At that point, the production of cyclic adenosine monophosphate takes place-it is necessary for the lac operon’s complete activation. That positive expression control is called catabolite repression.
A resistance marker is added to a plasmid backbone to deter plasmid-free cells’ growth. In the systems of E.coli, the genes of antibiotic resistance are used habitually for that purpose. The bla gene confers resistance to ampicillin, and its product is a periplasmic enzyme inactivating the β-lactam antibiotic’s β-lactam ring. However, the β-lactamase undergoes a continuous secretion, and the antibiotic degradation ensues for many hours until ampicillin is almost finished or depleted.
The cells that do not carry the plasmid under this situation are allowed to increase their number in cultivation. The selective agents whose resistance is based on degradation, such as kanamycin and chloramphenicol, have this problem. Thus, tetracycline is very stable during cultivation since resistance is based on the active efflux of resistant cells’ antibiotics.
When you devise a project where there is a need for a purified soluble active recombinant protein, it is indispensable to possess the means for the following:
- Detecting it along with the purification and expression schemes
- Attaining the maximal solubility
- Efficiently purifying it from the cellular milieu’s E.coli
A stretch of amino acids or the peptide tag’s expression along the desired protein forming a chimeric protein allows the three goals above to be attained straightforwardly.

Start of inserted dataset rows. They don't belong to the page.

(* ===== verification/Lists.v ===== *)
(** * Lists: interned rules and rule lists

    Models [crates/ferret-policy/src/lists.rs].  The two tables sit behind
    mutexes in the source; here they are one explicit state, passed through
    the operations that insert into them.  A hash map that is only probed and
    inserted into is an association list in insertion order. *)
From S2P Require Import Prelude Word Glob Pattern Gitignore.

(** ** Data *)

(** [Band]: which kind of ignore file a rule came from, lowest first. *)
Inductive Band := BGlobal | BRepo | BFerret.

Record Rule := mkRule { id_ : nat; rule_pattern : Pattern; band : Band }.

(** [List]: one directory's rules compiled for matching. *)
Record CList := mkCList {
  key : list nat;
  index_of : Gitignore;
  repo_from : nat;
  ferret_from : nat
}.

(** [Lists]: the rule and list tables of one root. *)
Record Lists := mkLists {
  rules_ : list ((RuleText * Band) * Rule);
  lists_ : list (list nat * CList)
}.

#[export] Instance Band_eq_dec : EqDecision Band.
Proof. solve_decision. Defined.
#[export] Instance Rule_eq_dec : EqDecision Rule.
Proof. solve_decision. Defined.

(** The derived order of [Band]. *)
Definition band_rank (b : Band) : nat :=
  match b with BGlobal => 0 | BRepo => 1 | BFerret => 2 end.

(** [Lists::default]. *)
Definition empty_lists : Lists := mkLists [] [].

(** [map.get(key)]. *)
Fixpoint probe {K V} `{EqDecision K} (k : K) (table : list (K * V)) : option V :=
  match table with
  | [] => None
  | (k', v) :: rest => if bool_decide (k = k') then Some v else probe k rest
  end.

(** ** Operations *)

(** [List::compile]. *)
Definition compile_list (rules : list Rule) : CList :=
  mkCList (id_ <$> rules) (from_patterns (numbered (rule_pattern <$> rules)))
    (partition_point (fun r => bool_decide (band r = BGlobal)) rules)
    (partition_point (fun r => band_rank (band r) <? band_rank BFerret) rules).

(** [List::last_match]: whether the last match whitelists, and whether it
    came from a [.ferretignore]. *)
Definition last_match (l : CList) (name : bytes) (is_dir : bool) : option (bool * bool) :=
  (fun '(at_, res) => (bool_decide (res = MWhitelist), (N.of_nat (ferret_from l) <=? at_)%N))
    <$> best (index_of l) name is_dir.

(** [List::repo_whitelists]. *)
Definition repo_whitelists (l : CList) (name : bytes) (is_dir : bool) : bool :=
  is_some_and (best_below (index_of l) name is_dir (N.of_nat (ferret_from l)))
    (fun '(at_, res) => (N.of_nat (repo_from l) <=? at_)%N && bool_decide (res = MWhitelist)).

(** [Lists::rule]. *)
Definition rule (ls : Lists) (pattern : Pattern) (b : Band) : Rule * Lists :=
  let text := (text pattern, b) in
  let id := length (rules_ ls) in
  match probe text (rules_ ls) with
  | Some r => (r, ls)
  | None =>
      let r := mkRule id pattern b in
      (r, mkLists (rules_ ls ++ [(text, r)]) (lists_ ls))
  end.

(** [Lists::list]. *)
Definition list_ (ls : Lists) (k : list nat) (rules : list Rule) : CList * Lists :=
  match probe k (lists_ ls) with
  | Some l => (l, ls)
  | None =>
      let l := compile_list rules in
      match probe (key l) (lists_ ls) with
      | Some l' => (l', ls)
      | None => (l, mkLists (rules_ ls) (lists_ ls ++ [(key l, l)]))
      end
  end.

Peptide tags are small and thus less likely to interfere if they are fused to the protein. In some cases, though, they could negatively affect the biological activity or the tertiary structure of the fused chimeric protein. The vectors that allow the tag positioning on either the C-terminal or the N-terminal end are available. They are positioned at the N-terminal end for secreting recombinant proteins.
If there is a need for biochemical or structural studies on recombinant proteins, the fusion partner should be eliminated from the recombinant protein. Additionally, peptide tags need to be removed since they could interfere with protein structure and activity. They could sometimes be left in place for the sake of crystallographic studies. Tags are typically eliminated using either chemical cleavage or enzymatic cleavage.

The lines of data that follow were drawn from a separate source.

(* ===== verification/RulesSpec.v ===== *)
(** * RulesSpec: what the rules in force promise

    The specification of [Rules]: an abstract directory holds, for each
    ignore file in force, its parsed patterns and the path from the file's
    directory; the decision for an entry is read off the files in precedence
    order, each answering with its last matching line.  The theorems show
    that the lists, cursors and interning of [Rules] implement it. *)
From S2P Require Import Prelude Word Glob Pattern Gitignore Lists Rules.

(** ** The specification *)

(** One ignore file in force, seen from a directory [al_rel] below it. *)
Record ALayer := mkALayer { al_patterns : list Pattern; al_band : Band; al_rel : list bytes }.

(** The last line of a file that matches the entry. *)
Fixpoint file_verdict (ps : list Pattern) (rel : list bytes) (name : bytes) (is_dir : bool)
    : option Pattern :=
  match ps with
  | [] => None
  | p :: rest =>
      match file_verdict rest rel name is_dir with
      | Some q => Some q
      | None => if matches_override p (rel ++ [name]) is_dir then Some p else None
      end
  end.

(** The files in force, each group with the file nearest the root first. *)
Record AState := mkAState {
  a_global : option ALayer;
  a_git : option (option ALayer * list ALayer);
  a_ferret : list ALayer;
  a_ignore : list ALayer;
  a_rgignore : list ALayer
}.

(** Highest precedence first (D13): [.ferretignore] closest first, then
    [.rgignore], [.ignore], the work tree's [.gitignore] files, its exclude
    file, and the global file. *)
Definition a_precedence (s : AState) : list ALayer :=
  rev (a_ferret s) ++ rev (a_rgignore s) ++ rev (a_ignore s)
  ++ match a_git s with
     | None => []
     | Some (exclude, ignores) => rev ignores ++ option_list exclude
     end
  ++ option_list (a_global s).

(** The first file with a matching line decides: whether that line
    whitelists, and whether the file is a [.ferretignore]. *)
Fixpoint first_verdict (ls : list ALayer) (name : bytes) (is_dir : bool) : option (bool * bool) :=
  match ls with
  | [] => None
  | l :: rest =>
      match file_verdict (al_patterns l) (al_rel l) name is_dir with
      | Some p => Some (is_whitelist p, bool_decide (al_band l = BFerret))
      | None => first_verdict rest name is_dir
      end
  end.

(** Moving into a child, and adding the child's files. *)
Definition a_move (name : bytes) (l : ALayer) : ALayer :=
  mkALayer (al_patterns l) (al_band l) (al_rel l ++ [name]).
Definition a_step (name : bytes) (s : AState) : AState :=
  mkAState (a_move name <$> a_global s)
    ((fun ei : option ALayer * list ALayer => (a_move name <$> ei.1, a_move name <$> ei.2)) <$> a_git s)
    (a_move name <$> a_ferret s) (a_move name <$> a_ignore s) (a_move name <$> a_rgignore s).

Definition a_file (text : bytes) (b : Band) : ALayer := mkALayer (parse text).1 b [].
Definition a_files (text : option bytes) (b : Band) : list ALayer :=
  option_list ((fun t => a_file t b) <$> text).

Definition a_add (files : IgnoreFiles) (s : AState) : AState :=
  let git := if git_root files then Some ((fun t => a_file t BRepo) <$> git_exclude files, [])
             else a_git s in
  mkAState (a_global s)
    ((fun ei : option ALayer * list ALayer => (ei.1, ei.2 ++ a_files (gitignore files) BRepo)) <$> git)
    (a_ferret s ++ a_files (ferretignore files) BFerret)
    (a_ignore s ++ a_files (ignore files) BRepo)
    (a_rgignore s ++ a_files (rgignore files) BRepo).

(** Whether a live re-include of a [.ferretignore] steps into [name]. *)
Fixpoint file_reaches (ps : list Pattern) (rel : list bytes) : bool :=
  match ps with
  | [] => false
  | p :: later =>
      negb (is_shared_basename p) && is_anchored_reinclude p
        && negb (existsb (is_superseded_by p) later) && negb (is_empty (cursors_at p rel))
      || file_reaches later rel
  end.

Definition a_reaches (s : AState) (name : bytes) : bool :=
  existsb (fun l => file_reaches (al_patterns l) (al_rel l ++ [name])) (a_ferret s).

(** The decision the specification makes for an entry. *)
Definition spec_decide (s : AState) (cap : u64) (traversing : bool) (name : bytes) (entry : Entry)
    : Decision_ :=
  let is_dir := bool_decide (entry = EDir) in
  let included :=
    match first_verdict (a_precedence s) name is_dir with
    | Some (whitelisted, ferret) => whitelisted && (negb traversing || ferret)
    | None => negb traversing
    end in
  if included then
    match entry with
    | EDir => Descend
    | EFile size => if (size <=? cap)%N then Index_ else Catalog TooLarge
    | ESymlink => Catalog RSymlink
    | EOther => Catalog Special
    end
  else if is_dir && a_reaches s name then Traverse else Skip.

(** ** A pattern's contribution to a directory's list *)

(** The basename rules a pattern puts into the list of a directory. *)
Definition contrib (rel : list bytes) (p : Pattern) : list Pattern :=
  if is_shared_basename p then option_list (default None (head (projections p)))
  else omap (projection (projections p)) (cursors_at p rel).

Definition any_matches (ps : list Pattern) (name : bytes) (is_dir : bool) : bool :=
  existsb (fun q => matches_name q name is_dir) ps.

Lemma omap_existsb {A B} (f : A -> option B) (g : B -> bool) l :
  existsb g (omap f l) = existsb (fun x => is_some_and (f x) g) l.
Proof.
  induction l as [|x l IH]; [done|]. simpl. rewrite <- IH. by destruct (f x).
Qed.

Lemma basename_projection p name is_dir :
  basename_wf p -> name <> [] ->
  any_matches (option_list (default None (head (projections p)))) name is_dir =
  matches_name p name is_dir.
Proof.
  intros (Hb & c & Hc & Hg & Hw) Hn. unfold any_matches, projections. rewrite Hc. simpl.
  unfold matches_name. rewrite Hc. destruct c as [|g|]; try done; simpl.
  - rewrite Hc. simpl. rewrite normalize_star_matches by done. by rewrite orb_false_r.
  - by rewrite andb_false_r.
Qed.

(** A pattern matches an entry exactly when a rule it contributes does. *)
Lemma contrib_matches p rel name is_dir :
  pattern_wf p -> name <> [] ->
  any_matches (contrib rel p) name is_dir = matches_override p (rel ++ [name]) is_dir.
Proof.
  intros Hp Hn. unfold contrib, matches_override. rewrite last_snoc.
  destruct (basename_only p) eqn:Hb.
  - assert (is_shared_basename p = true) as -> by (unfold is_shared_basename; by rewrite Hb).
    apply basename_projection; [by apply compiled_basename_wf|done].
  - destruct (is_shared_basename p).
    + unfold any_matches. destruct (default None (head (projections p))); simpl; [by rewrite orb_false_r|done].
    + unfold any_matches. rewrite omap_existsb. rewrite removelast_last. done.
Qed.

Lemma normalize_star_wf g : glob_wf g -> glob_wf (normalize_star g).
Proof.
  unfold normalize_star. destruct g as [[|[] [|]]]; try done. intros _. repeat constructor; discriminate.
Qed.

(** What is contributed is a basename rule with the pattern's own action. *)
Lemma project_wf p t q :
  pattern_wf p -> project p t = Some q -> basename_wf q /\ is_whitelist q = is_whitelist p.
Proof.
  intros (_ & _ & Hwf & _). destruct t as [[|i]|]; [..|done]; simpl.
  - intros [= <-]. split; [|done]. split; [done|]. eexists; split; [done|]. split; [done|].
    repeat constructor; discriminate.
  - destruct (components p !! i) as [[|g|]|] eqn:Hi; try done. intros [= <-]. split; [|done].
    split; [done|]. eexists; split; [done|]. split; [done|]. simpl. apply normalize_star_wf.
    by eapply Forall_lookup_1 in Hwf; [|exact Hi].
Qed.

Lemma projections_wf p q :
  pattern_wf p -> Some q ∈ projections p -> basename_wf q /\ is_whitelist q = is_whitelist p.
Proof.
  intros Hp Hq. unfold projections in Hq. apply elem_of_concat in Hq as (l & Hin & Hl).
  apply list_elem_of_fmap in Hin as (pos & -> & _).
  apply elem_of_cons in Hl as [Hl|[Hl|[]%not_elem_of_nil]%elem_of_cons];
    eapply project_wf; eauto.
Qed.

(** The last contribution that matches decides for its pattern. *)
Fixpoint last_pattern (ps : list Pattern) (name : bytes) (is_dir : bool) : option Pattern :=
  match ps with
  | [] => None
  | p :: rest =>
      match last_pattern rest name is_dir with
      | Some q => Some q
      | None => if matches_name p name is_dir then Some p else None
      end
  end.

Obtaining a good amount of soluble protein is usually not the road end. That is because the obtained protein may still be of bad quality, among other inconsistencies. One of these inconsistencies includes the incomplete folding, which is always the culprit in this case. In such a case, the protein usually adopts a stable soluble conformation. However, the exact architecture of the site is still entirely unsuitable. In this case, some options which have been addressed can be helpful. Some proteins need small prosthetic groups or molecules to acquire their final folded conformation.
Adding these compounds to the culture media increases the quality and the yield of the expressed protein significantly. Additionally, the production of proteins at lower temperatures profoundly impacts the quality of the protein. The conformational functionality and quality of the recombinant proteins that are highly soluble increase with the reduction of the temperature in the culture.